Aldo Leopold tenía 48 años cuando compró una granja en Baraboo, a 115 kilómetros de Madison, Wisconsin, en cuya universidad daba clases de biología de la vida salvaje. A ella acudió desde entonces cada fin de semana, hasta que con 61 años falleció de un ataque al corazón mientras ayudaba a apagar un incendio en las proximidades. Aldo Leopold era cazador. Y pescador. Se lo habían inculcado sus padres. Y a pesar de su intenso amor por la naturaleza, o precisamente por ello, jamás renunció a estas inclinaciones. Representa el suyo por lo tanto un extraño ejemplo (extraño ejemplo en estos tiempos) de conservacionista que no duda en acabar con la pieza que tiene delante:
“Fue un disparo giratorio de esos con los que sueñan los cazadores de perdices, y el ave cayó muerta entre una lluvia de plumas y hojas doradas. […] Me temo que el cariño que les tengo al cornejo rastrero y al aster viene de ese momento”.
Es Aldo Leopold un extraño ejemplo de conservacionista (extraño ejemplo para estos tiempos) que sabe que, si el hombre deja de cazar y pescar, el equilibrio ecológico también se resiente. Escasas son sin embargo las escenas de caza —algo más frecuentes las de pesca— en la parte de almanaque de este volumen, el que da nombre al libro y aparece ordenado por meses. Ahí lo que se puede leer es una minuciosa descripción, con vocación ontológica, de diferentes escenas de su vida dominguera en el campo, escenas normalmente ausentes del cuaderno del naturalista medio, como él mismo advierte, porque Leopold se empeña en mostrarnos cosas muy distintas: por ejemplo, del bosque sus plagas y del humedal sus vientos.
Vienen a continuación otras escenas más lejanas, las que presenció en Arizona, Chihuahua o Manitoba, en las que aborda sobre todo la actividad del hombre sobre el paisaje y en la que encadena una continua denuncia de su naturaleza invasiva. Son textos en los que nos va mostrando la creciente desconexión humana del entorno, que no es nueva, como bien relata, y la incapacidad de los, estos sí más recientes, gestores forestales —él mismo fue guardabosques— para alcanzar un equilibrio adecuado:
“Ahora sospecho que exactamente igual que una manada de ciervos vive aterrorizada por los lobos, también una montaña vive aterrorizada por los ciervos. Y a lo mejor con más motivo, pues mientras que un venado aniquilado por los lobos se puede reemplazar en dos o tres años, una cordillera aniquilada por demasiados ciervos quizá no logre reemplazo en muchas décadas”.
Esta parte sirve muy bien al conjunto como transición hacia el bloque final, donde propone una ética de la tierra y donde está mucho más presente la caza como inspiración de la misma. Aquí dispara mordaces críticas a la versión moderna de esta práctica, aquella que él encuentra más al servicio de los inventores de aparatos, cada vez más ligeros, pero cada vez más numerosos. Y apuesta por aprovechar el acervo, por supuesto de la versión tradicional, para implantar una convivencia más respetuosa que parta de un hondo conocimiento:
“La última década, por ejemplo, ha revelado una forma de caza totalmente nueva que no destruye la fauna salvaje, que utiliza aparatos sin dejarse utilizar por ellos. […] Esta actividad no conoce ni cupo ni veda. Necesita maestros pero no guardas. Requiere un conocimiento del bosque del más alto valor cultural. La actividad a la que me refiero es la investigación de la fauna salvaje, una «caza» totalmente distinta”.

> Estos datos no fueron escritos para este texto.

(** * Control / transform geometry of fabric.js: [src/controls/util.ts]

    A shallow embedding of the control utilities ([getActionFromCorner],
    [isTransformCentered], [invertOrigin], [isLocked], [commonEventInfo],
    [findCornerQuadrant], [normalizePoint], [getLocalPoint]) together with
    the collaborators they call.

    Numbers.  A JavaScript [number] is read as a real number ([R]): the
    arithmetic of the source is the exact arithmetic of the reals, [NaN] and
    the infinities are left out, and rounding of the binary64 format is not
    part of the model.  Comparisons are the decidable comparisons of [R]. *)

From Stdlib Require Import Reals Lra Lia ZArith Ascii String.
From stdpp Require Import gmap strings.

Local Open Scope R_scope.

(** ** JavaScript arithmetic on real numbers *)

Module JS.

(** Greatest integer below or equal to [r] ([Math.floor]). *)
Definition floor (r : R) : Z := (up r - 1)%Z.

(** Least integer above or equal to [r] ([Math.ceil]). *)
Definition ceil (r : R) : Z := (- floor (- r))%Z.

(** Integer part, rounding toward zero ([Math.trunc]). *)
Definition trunc (r : R) : Z :=
  if Rle_dec 0 r then floor r else ceil r.

(** [Math.round]: the nearest integer, halves rounded toward +infinity. *)
Definition round (r : R) : Z := floor (r + / 2).

(** The remainder operator [a % b]: [a - b * trunc (a / b)], which has
    the sign of the dividend. *)
Definition rem (a b : R) : R := a - b * IZR (trunc (a / b)).
(** The stated total read is absent exactly when the field is, and is
    otherwise the number the field coerces to. *)
Lemma stated_total_ok (d : json) (t : option float) :
  stated_total d = Ok t ->
  match t with
  | None => field_absent d "actual_bill_total"
  | Some x => field_number d "actual_bill_total" x
  end.
Proof.
  unfold stated_total, field_absent, field_number.
  destruct d as [| | | | | |kv]; cbn [py_get bind]; try discriminate.
  destruct (dict_get kv "actual_bill_total") as [v|] eqn:Hget.
  - destruct v; cbn [bind py_float];
      try (intros H; injection H as <-);
      try discriminate;
      try (exists kv; split; [reflexivity|right; exact Hget]);
      try (eexists kv, _; repeat split;
           [exact Hget|discriminate|reflexivity]).
    + destruct (of_Z z) eqn:Hz; try discriminate;
        intros H; injection H as <-;
        (eexists kv, _; repeat split; [exact Hget|discriminate|]);
        cbn [py_float]; rewrite Hz; reflexivity.
    + destruct (FloatText.float_of_string s) as [f|] eqn:Hs;
        [|discriminate].
      intros H; injection H as <-.
      eexists kv, _. repeat split; [exact Hget|discriminate|].
      cbn [py_float]. rewrite Hs. reflexivity.
  - intros H; injection H as <-.
    exists kv. split; [reflexivity|left; exact Hget].
Qed.

Lemma field_number_unique (obj : json) (k : string) (x y : float) :
  field_number obj k x -> field_number obj k y -> x = y.
Proof.
  intros (d & v & -> & Hget & _ & Hx) (d' & v' & Heq & Hget' & _ & Hy).
  injection Heq as <-. rewrite Hget in Hget'. injection Hget' as <-.
  rewrite Hx in Hy. now injection Hy.
Qed.

(** C2: when reconciliation returns, the accuracy is present exactly
    when the stated total of the payload is present and strictly greater
    than zero, and it is then
    [round(100 * (1 - |sum - stated| / stated), 2)] where [sum] is the
    unrounded sum of the item amounts; nothing clamps the value.  When the
    stated total is absent or not strictly positive the accuracy is
    absent. *)
Theorem accuracy_percentage_iff_positive_stated_total
    (d : json) (r : ExtractedData) :
  reconcile_amounts d = Ok r ->
  (forall a,
      accuracy_percentage r = Some a <->
      exists x,
        field_number d "actual_bill_total" x /\
        gtb x zero = true /\
        a = round2
              (mul hundred
                 (sub one
                    (div (PyFloat.abs
                            (sub (item_amount_sum (pagewise_line_items r)) x))
                       x)))) /\
  (accuracy_percentage r = None <->
   field_absent d "actual_bill_total" \/
   exists x, field_number d "actual_bill_total" x /\ gtb x zero = false).
Proof.
  intros H.
  destruct (reconcile_amounts_ok _ _ H)
    as (pages & t & _ & _ & Ht & _ & _ & _ & Hacc).
  pose proof (stated_total_ok _ _ Ht) as Hfield.
  rewrite Hacc. unfold accuracy_of, accuracy_formula.
  destruct t as [x|].
  - destruct (gtb x zero) eqn:Hpos.
    + rewrite (positive_is_truthy _ Hpos). cbn [andb].
      split.
      * intros a. split.
        -- intros Ha. injection Ha as <-. exists x. auto.
        -- intros (y & Hy & _ & ->).
           now rewrite (field_number_unique _ _ _ _ Hy Hfield).
      * split; [discriminate|].
        intros [(kv & Hd & Habs)|(y & Hy & Hneg)].
        -- destruct Hfield as (kv' & v & Hd' & Hget & Hnull & _).
           rewrite Hd in Hd'. injection Hd' as <-.
           destruct Habs as [Habs|Habs]; rewrite Habs in Hget;
             [discriminate|]. injection Hget as <-. contradiction.
        -- rewrite (field_number_unique _ _ _ _ Hy Hfield) in Hneg.
           congruence.
    + rewrite andb_false_r. split.
      * intros a. split; [discriminate|].
        intros (y & Hy & Hpos' & _).
        rewrite (field_number_unique _ _ _ _ Hy Hfield) in Hpos'.
        congruence.
      * split; [|reflexivity]. intros _. right. exists x. auto.
  - split.
    + intros a. split; [discriminate|].
      intros (y & (kv' & v & Hd' & Hget & Hnull & _) & _).
      destruct Hfield as (kv & Hd & Habs).
      rewrite Hd in Hd'. injection Hd' as <-.
      destruct Habs as [Habs|Habs]; rewrite Habs in Hget;
        [discriminate|]. injection Hget as <-. contradiction.
    + split; [|reflexivity]. intros _. left. exact Hfield.
Qed.

End StatedTotal.

(** With a stated total of 10 against items of 150 the accuracy is
    -1300.0: a negative value, returned as it is. *)
Lemma accuracy_percentage_iff_positive_stated_total_witness :
  exists r,
    reconcile_amounts (Samples.bill_150 [("actual_bill_total", JInt 10)])
      = Ok r /\
    accuracy_percentage r = Some (of_Z (-1300)) /\
    (forall a,
        accuracy_percentage r = Some a <->
        exists x,
          field_number
            (Samples.bill_150 [("actual_bill_total", JInt 10)])
            "actual_bill_total" x /\
          gtb x zero = true /\
          a = round2
                (mul hundred
                   (sub one
                      (div (PyFloat.abs
                              (sub (item_amount_sum (pagewise_line_items r)) x))
                         x)))).
Proof.
  eexists. split; [vm_compute; reflexivity|].
  split; [vm_compute; reflexivity|].
  apply (accuracy_percentage_iff_positive_stated_total
           (Samples.bill_150 [("actual_bill_total", JInt 10)])).
  vm_compute. reflexivity.
Defined.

Insistimos: es Aldo Leopold un extraño ejemplo (extraño ejemplo para estos tiempos) de conservacionista en cuyo interior, junto a un científico, convive un cazador. Del primero ha tomado el respeto al dato propio de todo investigador, lo que le permite analizar y describir comportamientos. Del segundo, el asombro ante la vida de quien ha matado, lo que le inclina a respetarlos y amarlos.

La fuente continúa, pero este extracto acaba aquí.